→ Exercise requirements:
Copy, from the data below, each line that has the word "Record".

(Collected data entries)
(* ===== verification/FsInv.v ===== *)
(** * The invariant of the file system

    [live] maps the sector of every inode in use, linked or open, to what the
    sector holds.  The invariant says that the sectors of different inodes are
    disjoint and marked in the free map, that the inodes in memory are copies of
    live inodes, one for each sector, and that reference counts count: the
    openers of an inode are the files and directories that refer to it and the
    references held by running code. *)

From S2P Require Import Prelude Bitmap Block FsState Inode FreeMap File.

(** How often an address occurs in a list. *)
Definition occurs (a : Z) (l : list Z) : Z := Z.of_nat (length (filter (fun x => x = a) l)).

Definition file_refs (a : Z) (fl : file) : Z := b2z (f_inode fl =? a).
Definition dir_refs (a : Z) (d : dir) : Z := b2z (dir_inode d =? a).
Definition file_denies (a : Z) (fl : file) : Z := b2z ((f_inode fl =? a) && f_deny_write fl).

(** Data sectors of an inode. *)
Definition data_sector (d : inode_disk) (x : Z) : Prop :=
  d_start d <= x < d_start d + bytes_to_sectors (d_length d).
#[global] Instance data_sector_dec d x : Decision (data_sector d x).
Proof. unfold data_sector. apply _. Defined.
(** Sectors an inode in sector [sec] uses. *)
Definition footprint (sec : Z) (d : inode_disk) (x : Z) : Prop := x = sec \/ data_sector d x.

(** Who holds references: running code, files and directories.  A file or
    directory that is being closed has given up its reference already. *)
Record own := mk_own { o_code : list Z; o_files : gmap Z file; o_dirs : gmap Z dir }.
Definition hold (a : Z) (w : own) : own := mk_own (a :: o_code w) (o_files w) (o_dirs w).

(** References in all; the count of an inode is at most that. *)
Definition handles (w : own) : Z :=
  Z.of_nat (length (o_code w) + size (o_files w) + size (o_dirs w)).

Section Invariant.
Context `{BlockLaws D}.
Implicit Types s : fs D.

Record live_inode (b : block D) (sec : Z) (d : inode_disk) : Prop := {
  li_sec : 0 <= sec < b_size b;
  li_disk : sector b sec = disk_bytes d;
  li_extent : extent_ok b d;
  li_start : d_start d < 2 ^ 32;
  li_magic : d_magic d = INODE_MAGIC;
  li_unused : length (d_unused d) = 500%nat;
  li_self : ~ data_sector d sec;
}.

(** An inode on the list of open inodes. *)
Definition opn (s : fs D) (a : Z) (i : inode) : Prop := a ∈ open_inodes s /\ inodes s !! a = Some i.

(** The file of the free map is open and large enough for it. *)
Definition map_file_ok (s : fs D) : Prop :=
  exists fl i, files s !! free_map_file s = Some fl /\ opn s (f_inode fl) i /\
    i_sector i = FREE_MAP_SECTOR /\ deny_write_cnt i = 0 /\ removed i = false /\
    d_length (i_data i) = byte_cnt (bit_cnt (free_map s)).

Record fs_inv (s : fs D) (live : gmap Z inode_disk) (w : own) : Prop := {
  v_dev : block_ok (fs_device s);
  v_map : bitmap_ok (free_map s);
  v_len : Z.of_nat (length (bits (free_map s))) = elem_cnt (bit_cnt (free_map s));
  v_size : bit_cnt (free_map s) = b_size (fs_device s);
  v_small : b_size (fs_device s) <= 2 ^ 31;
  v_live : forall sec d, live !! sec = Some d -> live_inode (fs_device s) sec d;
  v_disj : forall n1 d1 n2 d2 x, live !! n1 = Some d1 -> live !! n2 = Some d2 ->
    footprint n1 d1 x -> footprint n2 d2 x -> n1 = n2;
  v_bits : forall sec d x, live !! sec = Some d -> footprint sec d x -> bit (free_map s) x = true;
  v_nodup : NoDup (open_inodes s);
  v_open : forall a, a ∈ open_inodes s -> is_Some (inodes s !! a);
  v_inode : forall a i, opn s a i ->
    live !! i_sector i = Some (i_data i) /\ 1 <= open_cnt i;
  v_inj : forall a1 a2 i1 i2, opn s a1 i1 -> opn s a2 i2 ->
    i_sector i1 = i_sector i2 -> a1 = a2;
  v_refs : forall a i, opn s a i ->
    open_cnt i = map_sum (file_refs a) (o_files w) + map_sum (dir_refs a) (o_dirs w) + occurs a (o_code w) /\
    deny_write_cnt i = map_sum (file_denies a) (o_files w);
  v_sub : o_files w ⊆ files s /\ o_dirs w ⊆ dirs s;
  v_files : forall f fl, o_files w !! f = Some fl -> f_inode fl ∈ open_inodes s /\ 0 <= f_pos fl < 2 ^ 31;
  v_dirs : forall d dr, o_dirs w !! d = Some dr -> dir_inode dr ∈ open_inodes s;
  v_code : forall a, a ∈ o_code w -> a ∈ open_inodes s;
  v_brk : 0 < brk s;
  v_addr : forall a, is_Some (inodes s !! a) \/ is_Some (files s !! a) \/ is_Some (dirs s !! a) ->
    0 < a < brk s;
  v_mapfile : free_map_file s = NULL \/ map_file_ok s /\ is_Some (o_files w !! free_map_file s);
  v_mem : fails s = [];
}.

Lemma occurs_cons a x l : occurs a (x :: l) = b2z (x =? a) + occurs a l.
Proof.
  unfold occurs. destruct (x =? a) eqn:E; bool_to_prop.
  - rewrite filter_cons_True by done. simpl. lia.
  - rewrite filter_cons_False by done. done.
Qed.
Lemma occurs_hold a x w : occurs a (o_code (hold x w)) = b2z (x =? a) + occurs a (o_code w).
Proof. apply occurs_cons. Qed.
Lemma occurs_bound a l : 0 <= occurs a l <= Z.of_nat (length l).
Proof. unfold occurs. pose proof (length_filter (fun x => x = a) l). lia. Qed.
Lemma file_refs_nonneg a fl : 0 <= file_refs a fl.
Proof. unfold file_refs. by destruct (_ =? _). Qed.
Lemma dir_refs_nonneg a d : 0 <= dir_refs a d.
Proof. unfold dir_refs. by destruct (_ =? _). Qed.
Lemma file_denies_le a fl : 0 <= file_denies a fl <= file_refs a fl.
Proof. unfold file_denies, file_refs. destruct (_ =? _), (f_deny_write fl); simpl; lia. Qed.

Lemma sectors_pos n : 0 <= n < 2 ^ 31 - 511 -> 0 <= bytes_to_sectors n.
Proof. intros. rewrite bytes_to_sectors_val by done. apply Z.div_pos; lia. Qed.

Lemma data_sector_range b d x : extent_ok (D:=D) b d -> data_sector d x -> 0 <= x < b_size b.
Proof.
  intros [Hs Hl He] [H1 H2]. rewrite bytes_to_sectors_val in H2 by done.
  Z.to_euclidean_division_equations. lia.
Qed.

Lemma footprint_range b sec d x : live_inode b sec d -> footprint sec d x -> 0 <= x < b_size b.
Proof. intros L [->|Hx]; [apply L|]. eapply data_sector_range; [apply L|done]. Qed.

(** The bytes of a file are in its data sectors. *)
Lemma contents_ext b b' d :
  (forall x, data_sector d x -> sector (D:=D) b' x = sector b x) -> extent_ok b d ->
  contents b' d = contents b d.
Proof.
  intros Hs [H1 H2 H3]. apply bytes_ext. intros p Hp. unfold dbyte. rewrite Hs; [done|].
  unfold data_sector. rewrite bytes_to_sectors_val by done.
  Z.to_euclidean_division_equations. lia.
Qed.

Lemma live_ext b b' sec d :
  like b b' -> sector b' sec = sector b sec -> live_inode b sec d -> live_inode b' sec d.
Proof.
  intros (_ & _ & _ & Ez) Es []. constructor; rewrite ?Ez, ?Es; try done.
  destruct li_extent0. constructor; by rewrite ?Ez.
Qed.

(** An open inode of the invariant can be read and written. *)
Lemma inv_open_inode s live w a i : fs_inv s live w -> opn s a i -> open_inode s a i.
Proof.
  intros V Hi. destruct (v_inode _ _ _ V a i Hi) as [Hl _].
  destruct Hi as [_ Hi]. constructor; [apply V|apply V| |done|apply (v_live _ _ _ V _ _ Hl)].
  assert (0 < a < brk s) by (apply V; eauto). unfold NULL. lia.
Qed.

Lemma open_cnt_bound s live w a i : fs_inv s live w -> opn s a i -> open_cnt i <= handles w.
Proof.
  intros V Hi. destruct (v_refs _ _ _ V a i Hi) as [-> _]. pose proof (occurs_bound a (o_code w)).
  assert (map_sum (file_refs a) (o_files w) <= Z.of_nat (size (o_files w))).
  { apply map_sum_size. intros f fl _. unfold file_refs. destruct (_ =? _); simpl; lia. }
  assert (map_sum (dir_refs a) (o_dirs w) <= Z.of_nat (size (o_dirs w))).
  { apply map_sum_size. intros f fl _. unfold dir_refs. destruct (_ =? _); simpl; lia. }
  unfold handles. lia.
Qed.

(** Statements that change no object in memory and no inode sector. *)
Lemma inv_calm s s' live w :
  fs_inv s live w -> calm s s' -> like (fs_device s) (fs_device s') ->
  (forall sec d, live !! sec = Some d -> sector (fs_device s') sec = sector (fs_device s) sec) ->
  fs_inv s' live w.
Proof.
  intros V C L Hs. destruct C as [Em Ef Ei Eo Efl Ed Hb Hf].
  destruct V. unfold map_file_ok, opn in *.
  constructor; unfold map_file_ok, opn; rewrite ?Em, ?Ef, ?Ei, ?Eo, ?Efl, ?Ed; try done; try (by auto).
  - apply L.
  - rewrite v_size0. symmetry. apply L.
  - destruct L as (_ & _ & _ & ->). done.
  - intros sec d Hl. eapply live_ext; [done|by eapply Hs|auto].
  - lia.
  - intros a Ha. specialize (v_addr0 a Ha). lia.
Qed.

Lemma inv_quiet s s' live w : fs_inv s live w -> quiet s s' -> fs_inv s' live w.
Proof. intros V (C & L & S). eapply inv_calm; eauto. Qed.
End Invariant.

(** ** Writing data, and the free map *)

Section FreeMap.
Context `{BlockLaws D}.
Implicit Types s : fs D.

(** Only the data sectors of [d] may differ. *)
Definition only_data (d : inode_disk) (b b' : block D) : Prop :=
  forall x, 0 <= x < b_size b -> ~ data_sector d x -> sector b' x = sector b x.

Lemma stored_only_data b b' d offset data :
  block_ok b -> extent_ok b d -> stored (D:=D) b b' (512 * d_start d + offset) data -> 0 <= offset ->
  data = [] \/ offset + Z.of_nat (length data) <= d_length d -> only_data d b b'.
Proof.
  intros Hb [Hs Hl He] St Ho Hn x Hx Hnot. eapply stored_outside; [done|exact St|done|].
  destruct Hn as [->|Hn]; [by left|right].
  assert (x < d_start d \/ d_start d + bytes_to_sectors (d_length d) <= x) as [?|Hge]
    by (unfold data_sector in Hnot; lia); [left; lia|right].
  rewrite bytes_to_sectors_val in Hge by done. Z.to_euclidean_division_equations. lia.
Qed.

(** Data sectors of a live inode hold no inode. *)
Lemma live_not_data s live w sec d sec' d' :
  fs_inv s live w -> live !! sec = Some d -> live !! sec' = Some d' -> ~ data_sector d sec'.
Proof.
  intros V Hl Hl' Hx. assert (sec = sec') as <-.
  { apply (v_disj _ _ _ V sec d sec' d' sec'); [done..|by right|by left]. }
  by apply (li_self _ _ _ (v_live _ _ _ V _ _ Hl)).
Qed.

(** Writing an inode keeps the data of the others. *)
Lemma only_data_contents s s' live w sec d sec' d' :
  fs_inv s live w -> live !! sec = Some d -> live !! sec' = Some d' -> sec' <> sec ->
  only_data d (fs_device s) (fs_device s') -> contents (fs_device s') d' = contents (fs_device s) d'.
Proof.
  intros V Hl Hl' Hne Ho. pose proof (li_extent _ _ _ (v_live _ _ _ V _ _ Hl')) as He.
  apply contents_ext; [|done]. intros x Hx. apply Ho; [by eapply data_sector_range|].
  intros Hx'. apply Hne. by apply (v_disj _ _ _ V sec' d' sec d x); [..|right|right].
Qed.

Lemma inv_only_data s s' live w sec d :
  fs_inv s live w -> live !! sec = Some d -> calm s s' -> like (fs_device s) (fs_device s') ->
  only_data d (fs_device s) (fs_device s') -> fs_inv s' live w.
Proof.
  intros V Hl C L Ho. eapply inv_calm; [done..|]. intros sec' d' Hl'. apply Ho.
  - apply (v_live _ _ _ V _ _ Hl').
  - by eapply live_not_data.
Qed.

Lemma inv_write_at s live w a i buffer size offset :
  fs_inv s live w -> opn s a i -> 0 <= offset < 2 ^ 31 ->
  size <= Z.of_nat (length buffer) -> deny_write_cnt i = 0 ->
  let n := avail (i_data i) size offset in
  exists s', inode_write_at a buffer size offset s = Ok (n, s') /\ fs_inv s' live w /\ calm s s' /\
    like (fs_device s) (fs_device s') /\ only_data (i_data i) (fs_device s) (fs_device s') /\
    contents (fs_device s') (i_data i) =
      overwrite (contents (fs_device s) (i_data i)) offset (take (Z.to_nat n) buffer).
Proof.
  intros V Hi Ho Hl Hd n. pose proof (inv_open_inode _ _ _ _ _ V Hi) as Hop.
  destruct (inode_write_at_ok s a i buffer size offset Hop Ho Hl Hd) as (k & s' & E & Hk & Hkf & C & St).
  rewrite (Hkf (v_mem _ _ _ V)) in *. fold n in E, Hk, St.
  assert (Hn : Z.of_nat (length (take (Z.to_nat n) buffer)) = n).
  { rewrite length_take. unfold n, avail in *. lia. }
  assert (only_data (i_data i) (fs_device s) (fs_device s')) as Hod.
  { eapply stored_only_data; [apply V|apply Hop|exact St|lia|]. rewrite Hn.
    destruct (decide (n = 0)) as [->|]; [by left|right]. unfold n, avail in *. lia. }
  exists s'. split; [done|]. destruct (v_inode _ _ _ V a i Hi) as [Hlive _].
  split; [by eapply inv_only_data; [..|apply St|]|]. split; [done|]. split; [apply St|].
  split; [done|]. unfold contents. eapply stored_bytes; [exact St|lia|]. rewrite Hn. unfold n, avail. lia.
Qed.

→ Solution to this exercise:
Record own := mk_own { o_code : list Z; o_files : gmap Z file; o_dirs : gmap Z dir }.
Record live_inode (b : block D) (sec : Z) (d : inode_disk) : Prop := {
Record fs_inv (s : fs D) (live : gmap Z inode_disk) (w : own) : Prop := {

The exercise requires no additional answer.